While a single contrail may not have much of a warming effect, taken together contrails have a significant impact. But the estimates of this effect are uncertain and based on computer modeling as well as limited satellite data. What’s more, traditional computer vision algorithms that analyze contrail data have a hard time discerning the wispy tails from natural clouds.

To precisely pick out and track contrails over a large scale, the MIT team looked to images taken by NASA’s GOES-16, a geostationary satellite that hovers over the same swath of the Earth, including the United States, taking continuous, high-resolution images.

The team first obtained about 100 images taken by the satellite, and trained a set of people to interpret remote sensing data and label each image’s pixel as either part of a contrail or not.

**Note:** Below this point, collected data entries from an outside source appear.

Ltac split_size := sizes; repeat match goal with b : bytes |- _ =>
  lazymatch goal with _ : 0 <= size b |- _ => fail | _ => pose proof (size_nonneg b) end end.

Lemma reads_record partition base batchEnd i kv pre post :
  size (pre ++ encodeRecord i kv ++ post) < 2 ^ 62 -> isI64 i ->
  size pre + size (encodeRecord i kv) <= batchEnd ->
  reads_at pre post (parseRecord partition base batchEnd) (encodeRecord i kv)
    (mkFetched partition (i64 (base + i)) kv.2).
Proof.
  rewrite encodeRecord_body. set (body := recordBody i kv). set (lb := ByteWriter.varint (size body) []).
  intros Hs Hi Hend. pose proof (size_nonneg pre). pose proof (size_nonneg post).
  pose proof (size_nonneg body). pose proof (size_nonneg lb).
  assert (size body < 2 ^ 62) as Hb by (sizes; lia).
  assert (size kv.1 < 2 ^ 62 /\ size kv.2 < 2 ^ 62) as [Hk Hv].
  { revert Hb. unfold body, recordBody. destruct kv as [k v]; cbn [fst snd].
    generalize (ByteWriter.varint 0 []) (ByteWriter.varint i []) (ByteWriter.varint (size k) [])
      (ByteWriter.varint (size v) []). intros. split_size. change (size []) with 0 in *. split; lia. }
  eapply reads_at_bind; [done|by apply reads_varint, small_i64|].
  eapply reads_at_peek. { destruct (Z.ltb_spec (size body) 0); [lia|done]. }
  eapply reads_at_peek; [done|]. cbv zeta.
  rewrite (u64_small (size (pre ++ lb) + _)) by (split; sizes; lia).
  eapply reads_at_peek.
  { destruct (Z.ltb_spec batchEnd (size (pre ++ lb) + size body)) as [Hlt|_]; [|done].
    sizes. lia. }
  assert (size ((pre ++ lb) ++ body ++ post) < 2 ^ 62) as Hs' by (rewrite !size_app in *; lia).
  clear Hs Hend. revert Hs'. generalize (pre ++ lb) as p. intros p Hs'.
  replace (size p + size body) with (size (p ++ body)) by apply size_app.
  generalize (eq_refl : p ++ body = p ++ body). generalize (p ++ body) at 1 3 as q. intros q Hq.
  unfold body, recordBody in *.
  repeat (eapply reads_at_bind;
    [rewrite <- ?app_assoc in *; done|solve [eauto using reads_varint, reads_skipField, reads_readValue]|]).
  eapply reads_at_peek; [done|]. unfold skipHeaders. cbn [Z.leb Z.compare].
  unfold reads_at, rbind, setPos, rret. cbn. rewrite Hq, <- !app_assoc, Z.add_0_r.
  done.
Qed.

(** The records of a batch, from index [i] on. *)
Fixpoint recordBytes (i : Z) (pairs : list (bytes * bytes)) : bytes :=
  match pairs with [] => [] | kv :: rest => encodeRecord i kv ++ recordBytes (i + 1) rest end.

Fixpoint fetched (partition base i : Z) (pairs : list (bytes * bytes)) : list FetchedRecord :=
  match pairs with
  | [] => []
  | kv :: rest => mkFetched partition (i64 (base + i)) kv.2 :: fetched partition base (i + 1) rest
  end.

Lemma encodeRecords_bytes i pairs buf : encodeRecords i pairs buf = buf ++ recordBytes i pairs.
Proof.
  revert i buf. induction pairs as [|kv pairs IH]; intros i buf; cbn [encodeRecords recordBytes].
  - by rewrite app_nil_r.
  - rewrite IH. unfold ByteWriter.append. by rewrite <- app_assoc.
Qed.

Lemma parseRecords_S n partition base batchEnd :
  parseRecords (S n) partition base batchEnd =
  (rec <-- parseRecord partition base batchEnd ;;
   rest <-- parseRecords n partition base batchEnd ;;
   rret (rec :: rest)).
Proof. reflexivity. Qed.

They used this labeled dataset to train a computer-vision algorithm to discern a contrail from a cloud or other image feature.

The researchers then ran the algorithm on about 100,000 satellite images, amounting to nearly 6 trillion pixels, each pixel representing an area of about 2 square kilometers. The images covered the contiguous U.S., along with parts of Canada and Mexico, and were taken about every 15 minutes, between Jan. 1, 2018, and Dec. 31, 2020.

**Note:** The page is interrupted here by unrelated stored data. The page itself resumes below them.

Lemma other_worker e w x y k w' :
  workers_ e !! w = Some x -> heldKey (Some x) <> Some k -> heldKey (Some y) <> Some k ->
  <[w := y]> (workers_ e) !! w' = workers_ e !! w' \/
  heldKey (workers_ e !! w') <> Some k /\ heldKey (<[w := y]> (workers_ e) !! w') <> Some k.
Proof.
  intros Hx H1 H2. destruct (decide (w' = w)) as [->|Hne].
  - right. by rewrite Hx, lookup_insert_eq.
  - left. by rewrite lookup_insert_ne.
Qed.

Lemma expired_other k k' ps : k' <> k -> Forall (fun ev => evKey ev <> k') (EvExpired k <$> ps).
Proof. intros Hne. apply Forall_fmap, Forall_true. intros p. cbn. congruence. Qed.

Lemma take_ok w clock e : execInv e -> execInv (Serial.take w clock e).
Proof.
  intros He. unfold Serial.take. destruct (workers_ e !! w) as [[]|] eqn:Hw; try exact He.
  destruct He as [Hnd Hk]. destruct (ready_ e) as [|k r] eqn:Hr.
  { destruct (shuttingDown_ e); [|by split; [rewrite Hr|]]. split; [cbn; by rewrite Hr|]. intros k.
    apply (keyInv_frame e _ _ []); cbn; [done|done|by rewrite app_nil_r|constructor| |apply Hk].
    intros w'. by eapply other_worker. }
  apply NoDup_cons in Hnd as [Hkr Hnd].
  destruct (Hk k) as [_ Hn _ _ _|p0 q0 Hl _ Hf Hacc Hser|? ? ? _ Hn|? ? ? _ Hn|? ? _ Hn];
    try (exfalso; apply Hn; rewrite Hr; set_solver). cbn [lanes_ Serial.set_ready]. rewrite Hl.
  cbn [ln_queue]. pose proof (skipExpired_split clock 0 (p0 :: q0)) as Hsplit.
  destruct (Serial.skipExpired clock 0 (p0 :: q0)) as [dropped kept]. cbn [fst snd] in Hsplit.
  destruct (expired_events k dropped) as (Ea & Eh & Es).
  assert (forall k', k' <> k -> k' ∈ r <-> k' ∈ ready_ e) as Hrk by (rewrite Hr; set_solver).
  destruct kept as [|p rest].
  - split; [done|]. intros k'. destruct (decide (k' = k)) as [->|Hne].
    + apply KIdle; cbn; [left; apply lookup_delete_eq|done|exact Hf| |by rewrite serial_app, Es].
      rewrite accepted_app, handled_app, Ea, Eh, app_nil_r, Hacc, <- Hsplit. by rewrite app_nil_r.
    + apply (keyInv_frame e _ _ (EvExpired k <$> dropped)); cbn;
        [by rewrite lookup_delete_ne|auto|done|by apply expired_other|by left|apply Hk].
  - split; [done|]. intros k'. destruct (decide (k' = k)) as [->|Hne].
    + apply (KTaken _ k w p rest); cbn;
        [apply lookup_insert_eq|done|apply lookup_insert_eq|by eapply free_only| |by rewrite serial_app, Es].
      rewrite accepted_app, handled_app, Ea, Eh, app_nil_r, Hacc, <- Hsplit. by rewrite <- app_assoc.
    + apply (keyInv_frame e _ _ (EvExpired k <$> dropped)); cbn;
        [by rewrite lookup_insert_ne|auto|done|by apply expired_other| |apply Hk].
      intros w'. eapply other_worker; [done|done|]. cbn. congruence.
Qed.

(** The key a worker holds is in the matching case of the invariant. *)
Lemma held_key e k w x :
  keyInv e k -> workers_ e !! w = Some x -> heldKey (Some x) = Some k ->
  heldOnlyBy e k w /\ k ∉ ready_ e /\ exists q, lanes_ e !! k = Some (mkLane q Running) /\
  match x with
  | WTaken _ p => accepted k (log e) = handled k (log e) ++ p :: q /\ serial k (log e) = Some None
  | WRunning _ p => accepted k (log e) = handled k (log e) ++ q /\ serial k (log e) = Some (Some p)
  | WFinishing _ => accepted k (log e) = handled k (log e) ++ q /\ serial k (log e) = Some None
  | _ => False
  end.
Proof.
  intros Hk Hw Hx. assert (heldKey (workers_ e !! w) = Some k) as Hh by by rewrite Hw.
  destruct Hk as [_ _ Hf _ _|p q _ _ Hf _ _|w0 p q Hl Hr Hw0 Ho Ha Hs|w0 p q Hl Hr Hw0 Ho Ha Hs
    |w0 q Hl Hr Hw0 Ho Ha Hs]; try (by destruct (Hf w)).
  all: pose proof (Ho w Hh) as ->; rewrite Hw in Hw0; injection Hw0 as ->; eauto 10.
Qed.

(** A worker that keeps its key moves on. *)
Lemma keep_only e k w x y :
  heldOnlyBy e k w -> workers_ e !! w = Some x -> forall e', workers_ e' = <[w := y]> (workers_ e) ->
  heldOnlyBy e' k w.
Proof.
  intros Ho Hx e' He' w' Hw'. destruct (decide (w' = w)) as [|Hne]; [done|]. apply Ho.
  by rewrite He', lookup_insert_ne in Hw'.
Qed.

Lemma start_ok w e : execInv e -> execInv (Serial.startTask w e).
Proof.
  intros He. unfold Serial.startTask. destruct (workers_ e !! w) as [[|k p| | |]|] eqn:Hw; try exact He.
  destruct He as [Hnd Hk]. destruct (held_key e k w _ (Hk k) Hw eq_refl) as (Ho & Hr & q & Hl & Ha & Hs).
  destruct (start_log k p (log e)) as (La & Lh & Ls). split; [done|]. intros k'.
  destruct (decide (k' = k)) as [->|Hne].
  - apply (KRunning _ k w p q); cbn; rewrite ?La, ?Lh, ?Ls by done;
      [done|done|apply lookup_insert_eq|by eapply keep_only| |done]. by rewrite Ha, <- app_assoc.
  - apply (keyInv_frame e _ _ [EvStart k p]); cbn;
      [done|done|done|repeat constructor; cbn; congruence| |apply Hk].
    intros w'. eapply other_worker; [done|cbn; congruence|cbn; congruence].
Qed.

Lemma end_ok w e : execInv e -> execInv (Serial.endTask w e).
Proof.
  intros He. unfold Serial.endTask. destruct (workers_ e !! w) as [[| |k p| |]|] eqn:Hw; try exact He.
  destruct He as [Hnd Hk]. destruct (held_key e k w _ (Hk k) Hw eq_refl) as (Ho & Hr & q & Hl & Ha & Hs).
  destruct (end_log k p (log e)) as (La & Lh & Ls). split; [done|]. intros k'.
  destruct (decide (k' = k)) as [->|Hne].
  - apply (KFinishing _ k w q); cbn; rewrite ?La, ?Lh, ?Ls by done;
      [done|done|apply lookup_insert_eq|by eapply keep_only|done|done].
  - apply (keyInv_frame e _ _ [EvEnd k p]); cbn;
      [done|done|done|repeat constructor; cbn; congruence| |apply Hk].
    intros w'. eapply other_worker; [done|cbn; congruence|cbn; congruence].
Qed.

Lemma finish_ok w e : execInv e -> execInv (Serial.finish w e).
Proof.
  intros He. unfold Serial.finish. destruct (workers_ e !! w) as [[| | |k|]|] eqn:Hw; try exact He.
  destruct He as [Hnd Hk]. destruct (held_key e k w _ (Hk k) Hw eq_refl) as (Ho & Hr & q & Hl & Ha & Hs).
  cbn [lanes_ Serial.set_worker]. rewrite Hl. cbn [ln_queue].
  assert (forall e', workers_ e' = <[w := WWaiting]> (workers_ e) -> free e' k) as Hfree.
  { intros e' He' w' Hw'. rewrite He' in Hw'. destruct (decide (w' = w)) as [->|Hne].
    - by rewrite lookup_insert_eq in Hw'.
    - rewrite lookup_insert_ne in Hw' by done. by apply Hne, Ho. }
  assert (forall e' k', k' <> k -> workers_ e' = <[w := WWaiting]> (workers_ e) ->
    lanes_ e' !! k' = lanes_ e !! k' -> (k' ∈ ready_ e' <-> k' ∈ ready_ e) -> log e' = log e ->
    keyInv e' k') as Hframe.
  { intros e' k' Hne Hw' Hl' Hr' Hlog. apply (keyInv_frame e _ _ []); try done.
    - by rewrite app_nil_r.
    - rewrite Hw'. intros w'. eapply other_worker; [done|cbn; congruence|done]. }
  destruct q as [|p q].
  - split; [done|]. intros k'. destruct (decide (k' = k)) as [->|Hne].
    + apply KIdle; cbn; [left; apply lookup_delete_eq|done|by apply Hfree|by rewrite app_nil_r in Ha|done].
    + apply Hframe; cbn; [done|done|by rewrite lookup_delete_ne|done|done].
  - split; cbn.
    { apply NoDup_app. split_and!; [done| |apply NoDup_singleton]. by intros x Hx ->%list_elem_of_singleton. }
    intros k'. destruct (decide (k' = k)) as [->|Hne].
    + apply (KQueued _ k p q); cbn; [apply lookup_insert_eq|set_solver|by apply Hfree|done|done].
    + apply Hframe; cbn; [done|done|by rewrite lookup_insert_ne|set_solver|done].
Qed.

Lemma step_ok e s : execInv e -> execInv (Serial.step e s).
Proof.
  destruct s; cbn [Serial.step];
    auto using submit_ok, shutdown_ok, take_ok, start_ok, end_ok, finish_ok.
Qed.

Lemma run_ok steps e : execInv e -> execInv (Serial.run steps e).
Proof. revert e. induction steps as [|s steps IH]; intros e He; [done|]. by apply IH, step_ok. Qed.

Lemma new_workers n w x : workers_ (Serial.new n 0 0) !! w = Some x -> x = WWaiting.
Proof.
  cbn. intros Hx. apply elem_of_list_to_map_2 in Hx. apply list_elem_of_fmap in Hx as (i & [= _ ->] & _). done.
Qed.

Lemma new_ok n gcap lcap : execInv (Serial.new n gcap lcap).
Proof.
  split; [constructor|]. intros k.
  apply KIdle; [left; apply lookup_empty|apply not_elem_of_nil| |done|done].
  intros w Hw. destruct (workers_ (Serial.new n 0 0) !! w) as [x|] eqn:Hx.
  - pose proof (new_workers n w x Hx) as ->. cbn in Hx, Hw. by rewrite Hx in Hw.
  - cbn in Hx, Hw. by rewrite Hx in Hw.
Qed.

(** ** Shutting down *)

Definition allExited (e : SessionSerialExecutor) : Prop :=
  (exists w, workers_ e !! w = Some WExited) /\ forall w x, workers_ e !! w = Some x -> x = WExited.

(** Workers leave only during shutdown, the last one when nothing is ready. *)
Record drainInv (e : SessionSerialExecutor) : Prop := {
  di_shut : forall w, workers_ e !! w = Some WExited -> shuttingDown_ e = true;
  di_ready : allExited e -> ready_ e = [];
}.

Lemma insert_alive e w x y :
  workers_ e !! w = Some x -> y <> WExited ->
  ~ (forall w' z, <[w := y]> (workers_ e) !! w' = Some z -> z = WExited).
Proof. intros _ Hy Hall. by apply Hy, (Hall w), lookup_insert_eq. Qed.

(** A worker that does not leave: it moves to another live state. *)
Lemma drain_move e e' w x y :
  drainInv e -> workers_ e !! w = Some x -> workers_ e' = <[w := y]> (workers_ e) ->
  shuttingDown_ e' = shuttingDown_ e -> y <> WExited -> drainInv e'.
Proof.
  intros [Hs _] Hx Hw Hsh Hy. split.
  - intros w'. rewrite Hw, Hsh. intros [[_ ?]|[_ ?]]%lookup_insert_Some; [done|eauto].
  - intros [_ Hall]. rewrite Hw in Hall. exfalso. by eapply insert_alive.
Qed.

(** A step that moves no worker and, once shutting down, readies nothing. *)
Lemma drain_keep e e' :
  drainInv e -> workers_ e' = workers_ e -> (shuttingDown_ e = true -> shuttingDown_ e' = true) ->
  (shuttingDown_ e = true -> ready_ e = [] -> ready_ e' = []) -> drainInv e'.
Proof.
  intros [Hs Hr] Hw Hsh Hrd. split.
  - intros w. rewrite Hw. eauto.
  - unfold allExited. rewrite Hw. intros [[w Hex] Hall]. apply Hrd; [eauto|]. apply Hr. split; eauto.
Qed.

Lemma drain_step e s : drainInv e -> drainInv (Serial.step e s).
Proof.
  intros Hd. destruct s as [key task completion dl now| |w clock|w|w|w]; cbn [Serial.step].
  - unfold Serial.submit. destruct (shuttingDown_ e) eqn:Hsh; [by eapply drain_keep|].
    cbv zeta. repeat case_match; eapply drain_keep; try done; cbn; by rewrite Hsh.
  - by eapply drain_keep.
  - unfold Serial.take. destruct (workers_ e !! w) as [[]|] eqn:Hw; try done.
    destruct (ready_ e) as [|k r] eqn:Hr.
    + destruct (shuttingDown_ e) eqn:Hsh; [|done]. split; cbn; [|by rewrite Hr].
      intros w' _. exact Hsh.
    + assert (forall e', workers_ e' = workers_ e -> shuttingDown_ e' = shuttingDown_ e -> drainInv e') as Hsame.
      { intros e' H1 H2. split; rewrite ?H1, ?H2; [by destruct Hd|]. intros [_ Hall].
        rewrite H1 in Hall. by specialize (Hall w _ Hw). }
      cbn [lanes_ Serial.set_ready]. destruct (lanes_ e !! k) as [lane|]; [|by apply Hsame].
      destruct (Serial.skipExpired clock 0 (ln_queue lane)) as [d [|p q]]; [by apply Hsame|].
      eapply (drain_move e _ w); [done|done|reflexivity|done|done].
  - unfold Serial.startTask. destruct (workers_ e !! w) as [[]|] eqn:Hw; try done. eapply (drain_move e _ w); [done|done|reflexivity|done|done].
  - unfold Serial.endTask. destruct (workers_ e !! w) as [[]|] eqn:Hw; try done. eapply (drain_move e _ w); [done|done|reflexivity|done|done].
  - unfold Serial.finish. destruct (workers_ e !! w) as [[]|] eqn:Hw; try done.
    repeat case_match; (eapply (drain_move e _ w); [done|done|reflexivity|done|done]).
Qed.

Lemma drain_run steps e : drainInv e -> drainInv (Serial.run steps e).
Proof. revert e. induction steps as [|s steps IH]; intros e He; [done|]. by apply IH, drain_step. Qed.

Lemma drain_new n gcap lcap : drainInv (Serial.new n gcap lcap).
Proof. split; [|done]. intros w Hw. apply (new_workers n) in Hw. done. Qed.

(** ** Guarantees *)

Lemma key_serial e k : keyInv e k -> serial k (log e) <> None.
Proof. intros []; congruence. Qed.

Lemma key_fifo e k :
  keyInv e k -> exists rest, accepted k (log e) = handled k (log e) ++ rest /\
    (rest <> [] -> k ∈ ready_ e \/ exists w, heldKey (workers_ e !! w) = Some k).
Proof.
  intros [_ _ _ -> _|p q _ Hr _ -> _|w p q _ _ Hw _ -> _|w p q _ _ Hw _ -> _|w q _ _ Hw _ -> _].
  1: exists []; by rewrite app_nil_r.
  all: eexists; split; [reflexivity|]; intros _; first [by left|right; exists w; by rewrite Hw].
Qed.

The algorithm automatically classified each pixel as either a contrail or not a contrail, and generated daily maps of contrails over the United States. These maps mirrored the major flight paths of most U.S. airlines, with some notable differences. For instance, contrail “holes” appeared around major airports, which reflects the fact that planes landing and taking off around airports are generally not high enough in the atmosphere for contrails to form.

“The algorithm knows nothing about where planes fly, and yet when processing the satellite imagery, it resulted in recognizable flight routes,” Barrett says. “That’s one piece of evidence that says this method really does capture contrails over a large scale.”

Cloudy patterns

Based on the algorithm’s maps, the researchers calculated the total area covered each day by contrails in the US. On an average day in 2018 and in 2019, U.S. contrails took up about 43,000 square kilometers. This coverage dropped by 20 percent in March of 2020 as the pandemic set in. From then on, contrails slowly reappeared as air travel resumed through the year.

The team also observed daily and seasonal patterns. In general, contrails appeared to peak in the morning and decline in the afternoon. This may be a training artifact: As natural cirrus clouds are more likely to form in the afternoon, the algorithm may have trouble discerning contrails amid the clouds later in the day. But it might also be an important indication about when contrails form most. Contrails also peaked in late winter and early spring, when more of the air is naturally colder and more conducive for contrail formation.

The team has now adapted the technique to predict where contrails are likely to form in real time. Avoiding these regions, Barrett says, could take a significant, almost immediate chunk out of aviation’s global warming contribution.  

“Most measures to make aviation sustainable take a long time,” Barrett says. “(Contrail avoidance) could be accomplished in a few years, because it requires small changes to how aircraft are flown, with existing airplanes and observational technology. It’s a near-term way of reducing aviation’s warming by about half.”

The team is now working towards this objective of large-scale contrail avoidance using realtime satellite observations.